Update: 2023-08-03 10:03 IST

Hindustan Petroleum Corporation (HPCL IN) - Swarnendu Bhushan - Co-Head of Research, Prabhudas Lilladher Pvt Ltd

Rating: HOLD | CMP: Rs276 | TP: Rs264

Q1FY24 Result Update - Strong Marketing performance drives earnings

Quick Pointers:

Blended implied gross marketing margin came in at Rs8.4/litre in 1QFY24

♦ Risk of decline in gross marketing margins in near term

Hindustan Petroleum Corporation (HPCL) reported better than expected Q1 results with EBITDA of Rs95.2bn (+105% Q/Q; PLe: Rs 75.7bn) and PAT of Rs62.0bn (+92% Q/Q; PLe: Rs56.7bn). Near term earnings as Q1FY24E blended marketing margins remain higher than normative margins.

We also factor in uncertainty due to upcoming elections as well as uncertainty in oil prices.

We change our rating from ‘BUY’ to ‘HOLD’ with a PT of Rs264 (previous Rs340) based on 0.8x P/B FY25E. The change in TP is attributed to change from previous Analyst’s estimates as well as Valuation method from EV/EBITDA to P/B.

♦ Better refining profitability drive earnings: HPCL reported Q1 standalone EBIDTA/PAT of EBITDA of Rs95.2bn (+105% Q/Q; PLe: Rs 75.7bn) and Rs62.0bn (+92% Q/Q; PLe : Rs56.7bn). Consolidated EBIDTA/PAT was at Rs96.5bn (+177% Y/Y) and Rs67.7bn (+179% Y/Y) respectively.

♦ Q4 petrol/diesel volume growth at 13.6%/11.0%YoY: HPCL’s Q1 marketing volumes were impressive on YoY basis with MS sales at 2.3mmt (+9% YoY) and HSD sales at 5.5mmt (+11% YoY).
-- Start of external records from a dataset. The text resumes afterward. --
Lemma resolve_deps_spec deps r todo s :
  Inv root (map (pair r) deps ++ todo) s -> (forall d, d ∈ deps -> required root s r d) ->
  vwp (resolve_manifest_dependencies scratch_root deps r) s (fun ok s' =>
    ok = true -> Inv root todo s' /\ grows s s').
Proof.
  revert s. induction deps as [|d deps IH]; intros s I Hr; simpl.
  { vstep. intros _. split; [done|apply walk_grows_refl]. }
  apply vwp_check; [done|].
  eapply vwp_mono; [apply (handle_dependency_spec (map (pair r) deps ++ todo)); [exact I|apply Hr; left]|].
  intros ok s1 Hok ->. destruct (Hok eq_refl) as [I1 G1].
  eapply vwp_mono; [apply IH; [exact I1|]|].
  - intros d' Hd. eapply grows_required; [exact G1|]. apply Hr. by right.
  - intros ok s2 H2 ->. destruct (H2 eq_refl) as [I2 G2]. split; [done|by eapply walk_grows_trans].
Qed.

Lemma read_manifest_spec path s :
  vwp (read_manifest path) s (fun _ s' => agrees s s').
Proof.
  unfold read_manifest. repeat vstep. unfold facet_read_hash. destruct a as [text|].
  - apply vwp_lift. destruct (diamond_manifest_parse a0 text 160) as [r|] eqn:E;
      [|by apply manifest_parse_returns in E].
    simpl. vstep. done.
  - apply vwp_lift. simpl. by vstep.
Qed.

Lemma Inv_visit s s' item rest m :
  Inv root [] s -> queue s = item :: rest ->
  resolution s' = resolution s -> pending s' = pending s -> history s' = history s ->
  queue s' = rest -> visited s' = visited s ++ [(item_cut_name item, Some m)] ->
  Inv root (map (pair (item_cut_name item)) (dependencies m)) s'.
Proof.
  intros I Eq E1 E2 E3 E4 E5.
  assert (Hreq : forall r d, required root s r d -> required root s' r d).
  { intros r d [?|(m' & Hm & Hd)]; [by left|right]. exists m'. rewrite E5. split; [apply elem_of_app; by left|done]. }
  assert (Hset : forall d, settled s d -> settled s' d) by (intros d; unfold settled; by rewrite E1, E2, E3).
  destruct I. rewrite Eq in *. simpl in *. constructor; rewrite ?E1, ?E2, ?E3, ?E4, ?E5; try done.
  - intros r d [?|(m' & Hm & Hd)].
    + destruct (inv_settled0 r d) as [?%elem_of_nil|?]; [by left|done|auto].
    + rewrite E5 in Hm. apply elem_of_app in Hm as [Hm|Hm].
      * destruct (inv_settled0 r d) as [?%elem_of_nil|?]; [right; by exists m'|done|auto].
      * apply list_elem_of_singleton in Hm as [= -> <-]. left. apply list_elem_of_fmap. by exists d.
  - intros p Hp. destruct (inv_wanted0 p Hp) as (d & Hd & Hn). eauto.
  - intros e He. destruct (inv_awaited0 e He) as (d & Hd & Hn). eauto.
  - intros p Hp. destruct (inv_work0 p Hp) as [(m' & Hm)|Hm].
    + left. exists m'. apply elem_of_app. by left.
    + apply elem_of_cons in Hm as [->|Hm]; [left|by right].
      exists (Some m). apply elem_of_app. right. by apply list_elem_of_singleton.
  - intros n m' [Hm|Hm]%elem_of_app; [by eapply inv_visited0|].
    apply list_elem_of_singleton in Hm as [= -> ->]. apply inv_queue0. left.
  - intros n Hn. apply inv_queue0. by right.
  - lia.
  - intros p Hp. eapply reachable_mono; [|by apply inv_reach0]. intros x Hx. apply elem_of_app. by left.
Qed.

Lemma process_queue_spec fuel s :
  Inv root [] s -> (work s < fuel)%nat ->
  vwp (process_work_queue scratch_root fuel) s (fun ok s' =>
    ok = true -> Inv root [] s' /\ grows s s' /\ queue s' = []).
Proof.
  revert s. induction fuel as [|fuel IH]; intros s I Hf; [lia|]. cbn [process_work_queue]. repeat vstep.
  destruct (queue s) as [|item rest] eqn:Eq.
  { vstep. intros _. split; [done|]. split; [apply walk_grows_refl|done]. }
  repeat vstep. eapply vwp_mono; [apply read_manifest_spec|].
  intros nested s1 (E1 & E2 & E3 & E4 & E5). simpl in *. destruct nested as [m|]; [|by vstep].
  destruct (negb _); [by vstep|]. do 2 vstep. apply vwp_check; [done|].
  assert (Hv := Inv_visit s (visit (item_cut_name item) (Some m) s1) item rest m I Eq E1 E2 E4 E3
    (f_equal (fun l => l ++ _) E5)).
  assert (G1 : grows s (visit (item_cut_name item) (Some m) s1) /\
               (work (visit (item_cut_name item) (Some m) s1) < work s)%nat).
  { unfold grows, progress, work. simpl. rewrite E1, E3, E5, Eq. simpl. split_and!; try lia.
    intros x Hx. apply elem_of_app. by left. }
  destruct G1 as [G1 Hw].
  eapply vwp_mono; [apply (resolve_deps_spec _ _ []); [by rewrite app_nil_r|]|].
  { intros d Hd. right. exists m. split; [|done]. simpl. apply elem_of_app. right. by apply list_elem_of_singleton. }
  intros ok s2 H2 ->. destruct (H2 eq_refl) as [I2 G2].
  eapply vwp_mono; [apply IH; [done|destruct G2 as [[? _] _]; lia]|].
  intros ok s3 H3 ->. destruct (H3 eq_refl) as (I3 & G3 & Q3). split; [done|]. split; [|done].
  by eapply walk_grows_trans; [|eapply walk_grows_trans].
Qed.

(** ** Pending names *)

Lemma agrees_trans a b c : agrees a b -> agrees b c -> agrees a c.
Proof. unfold agrees. intros (->&->&->&->&->) (->&->&->&->&->). done. Qed.

Lemma fetch_hash_spec url s : vwp (fetch_registry_hash url) s (fun _ s' => agrees s s').
Proof.
  unfold fetch_registry_hash. repeat vstep. destruct a as [body|]; [|by vstep].
  destruct (_ || _); [by vstep|]. repeat vstep. unfold facet_read_hash. apply vwp_lift.
  destruct (diamond_manifest_parse a body 160) eqn:E; [done|by apply manifest_parse_returns in E].
Qed.

Lemma best_version_spec entry s :
  vwp (registry_best_version scratch_root preference entry) s (fun r s' => agrees s s' /\
    forall text, r = Some text -> exists v, semver_parse text = Some v /\ allows (pend_constraint entry) v).
Proof.
  unfold registry_best_version. destruct (negb _); [by vstep|]. vstep.
  eapply vwp_mono; [apply fetch_hash_spec|]. intros root' s1 A. destruct root' as [hash|]; [|by vstep].
  destruct (diamond_manifest_get_u64 hash (bytes "protocol")); [|by vstep].
  destruct (diamond_manifest_get hash (bytes "versions")) as [[]|]; try by vstep.
  destruct (negb _); [by vstep|]. vstep. apply vwp_lift.
  destruct (scan_versions_spec children (pend_constraint entry)
    (match preference with Some packages => preferred_version packages entry | None => [] end) None)
    as (r & -> & Hr). simpl. vstep. split; [done|].
  intros text E. destruct r as [[[v t]|]|]; [|done|done]. injection E as ->.
  destruct (Hr v text eq_refl); [done|eauto].
Qed.

Definition released (entry : FacetPendingSemver) (version : list Z) (p : FacetResolved) : Prop :=
  res_name p = pend_name entry /\ res_source p = FACET_SOURCE_REGISTRY /\
  res_registry p = pend_registry entry /\ res_version p = version /\
  res_required_by p = first_requester entry.

Lemma release_spec entry version s :
  vwp (registry_release scratch_root entry version) s (fun r s' => agrees s s' /\
    forall p m, r = Some (p, m) -> released entry version p).
Proof.
  unfold registry_release. destruct (negb _); [by vstep|]. vstep.
  eapply vwp_mono; [apply fetch_hash_spec|]. intros hash s1 A. vstep. split; [done|].
  intros p m E. destruct hash as [hash|]; [|done]. unfold release_of_hash in E.
  repeat match type of E with
  | (if ?b then _ else _) = _ => destruct b
  | (match ?o with _ => _ end) = _ => destruct o; try done
  end; try done. by injection E as <- _.
Qed.

Lemma Inv_promote s s' e rest p m v :
  Inv root [] s -> pending s = e :: rest -> pending s' = rest -> entered s s' p m ->
  (List.length (resolution s) < FACET_MAX_DEPENDENCIES)%nat ->
  res_name p = pend_name e -> res_required_by p = first_requester e ->
  (forall d, same_source (pend_source e) (pend_git e) (pend_registry e) d = true ->
             same_source (res_source p) (res_git p) (res_registry p) d = true) ->
  semver_parse (res_version p) = Some v -> allows (pend_constraint e) v ->
  Inv root (match m with Some nested => map (pair (res_name p)) (dependencies nested) | None => [] end) s'.
Proof.
  intros I Ep Ep' Hen Hl Hn Hreq Hsrc Hv Ha. pose proof (inv_names _ _ _ I) as Hnd.
  rewrite Ep in Hnd. simpl in Hnd.
  eapply Inv_enter; [exact I|exact Hen|done| | | |by intros ?%(semver_parse_nonempty _ _ Hv)| |].
  - rewrite Ep', map_app, <- app_assoc. simpl. by rewrite Hn.
  - rewrite Ep, Ep'. intros e' He'. by right.
  - intros _. destruct (inv_pending _ _ _ I e) as (h & Hh & Hacc); [rewrite Ep; left|].
    exists h, v. rewrite Hn, Hacc. done.
  - destruct (inv_awaited _ _ _ I e) as (d & Hd & Hdn); [rewrite Ep; left|].
    exists d. by rewrite Hreq, Hn.
  - intros r d Hr. destruct (entered_new_required _ _ _ _ _ _ _ Hen Hr) as [Ho|(nested & -> & -> & Hd)].
    2:{ left. apply list_elem_of_fmap. by exists d. }
    right. destruct (inv_settled _ _ _ I r d Ho) as [?%elem_of_nil|Hs]; [done|].
    destruct Hen as (E1 & E4 & _). unfold settled in *. rewrite E1, E4, Ep'. rewrite Ep in Hs.
    assert (Hp : p ∈ resolution s ++ [p]) by (apply elem_of_app; right; by apply list_elem_of_singleton).
    destruct (uses_version d).
    + destruct Hs as (c & h & Hc & Hh & Hal & Hor). exists c, h. split_and!; try done.
      destruct Hor as [(q & Hq & Hq')|(e' & He' & Hne & Hse)].
      * left. exists q. split; [apply elem_of_app; by left|done].
      * apply elem_of_cons in He' as [->|He']; [left|right; by exists e'].
        exists p. split_and!; [done|congruence| |auto]. by eapply semver_parse_nonempty.
    + destruct Hs as (q & Hq & Hq'). exists q. split; [apply elem_of_app; by left|done].
Qed.

Lemma same_source_git e d name commit tag by_name :
  pend_source e = FACET_SOURCE_GIT ->
  same_source (pend_source e) (pend_git e) (pend_registry e) d = true ->
  let p := {| res_name := name; res_source := FACET_SOURCE_GIT; res_git := pend_git e;
              res_registry := []; res_sha256 := []; res_size := 0; res_ref := tag;
              res_commit := commit; res_version := tag; res_required_by := by_name |} in
  same_source (res_source p) (res_git p) (res_registry p) d = true.
Proof.
  intros Es. unfold same_source. simpl. rewrite Es.
  intros [Hb Hm]%andb_true_iff. rewrite Hb. apply bool_decide_eq_true in Hb. by rewrite <- Hb in *.
Qed.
HPCL also recorded its highest ever Pipeline thru-put of 6.4mmt (+13% Y/Y).

♦ Marketing margins high, but unsustainable: Q1 marketing volumes stood at 11.4mmt (Q4FY23 10.7), as marketing margins were at Rs8.4/ltr vs Rs3.7/ltr in Q4FY23.
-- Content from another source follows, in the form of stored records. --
(* ===== verification/FacetLock.v ===== *)
(** * FacetLock: lockfiles

    [parse_lockfile] and the text [write_lockfile] writes (tools/facet.c), and
    [lock_covers_manifest] (tools/facet_resolve.c).  A lockfile that was
    written reads back as the cuts it was written for, and the lock of a
    resolution covers the manifest it was resolved from. *)

From S2P Require Import Prelude Digits CText Semver.
From S2P Require Import ManifestLiteral.
From S2P Require Import ManifestGrammar.
From S2P Require Import Facet.
From S2P Require Import FacetResolve.
From S2P Require Import FacetResolveOk.
From Stdlib Require Import ZArith Lia Bool List String Ascii.
From stdpp Require Import base numbers list.

Local Open Scope Z_scope.
Local Open Scope c_scope.

(** ** Writing *)

Definition quoted (text : list Z) : list Z := 34 :: text ++ [34].

(** A key, its colon and the text of its value. *)
Definition member (key : string) (text : list Z) : list Z := quoted (bytes key) ++ [58; 32] ++ text.

Definition separator : list Z := [44; 32].

(** The text written for one package: its name and its members. *)
Definition lock_members (p : FacetResolved) : list Z :=
  match res_source p with
  | FACET_SOURCE_REGISTRY =>
      member "source" (quoted (bytes "registry")) ++ separator ++
      member "registry" (quoted (res_registry p)) ++ separator ++
      member "version" (quoted (res_version p)) ++ separator ++
      member "sha256" (quoted (res_sha256 p)) ++ separator ++
      member "size" (printf_lu (res_size p))
  | FACET_SOURCE_GIT =>
      member "source" (quoted (bytes "git")) ++ separator ++
      member "git" (quoted (res_git p)) ++ separator ++
      member "commit" (quoted (res_commit p)) ++
      (if negb (peek (res_version p) =? 0)
       then separator ++ member "version" (quoted (res_version p)) else [])
  end.

Definition lock_entry (p : FacetResolved) : list Z :=
  quoted (res_name p) ++ [58; 32; 123] ++ lock_members p ++ [125] ++ separator.

(** What [write_lockfile] prints before it renames the file into place. *)
Definition lockfile_text (packages : list FacetResolved) : list Z :=
  [123] ++ concat (map lock_entry packages) ++ [125; 10].

(** ** Reading *)

(** The members an entry may have. *)
Definition lock_key_allowed (registry : bool) (key : list Z) : bool :=
  bool_decide (key = bytes "source") || bool_decide (key = bytes "version") ||
  (negb registry && (bool_decide (key = bytes "git") || bool_decide (key = bytes "commit"))) ||
  (registry && (bool_decide (key = bytes "registry") || bool_decide (key = bytes "sha256") ||
                bool_decide (key = bytes "size"))).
♦ Refining spreads come off from FY23 high, but remain at elevated levels: HPCL’s Q1 refining margins were at USD7.4/bbl (-47% Q/Q). Refining volumes came in strong at 5.4mmt (+9% Q/Q). Refining margins are at risk of declining due to uncertain demand and declining Russian crude oil discounts. Hence, we have factored in GRMs of USD5.6/5.0/bbl for FY24/25E.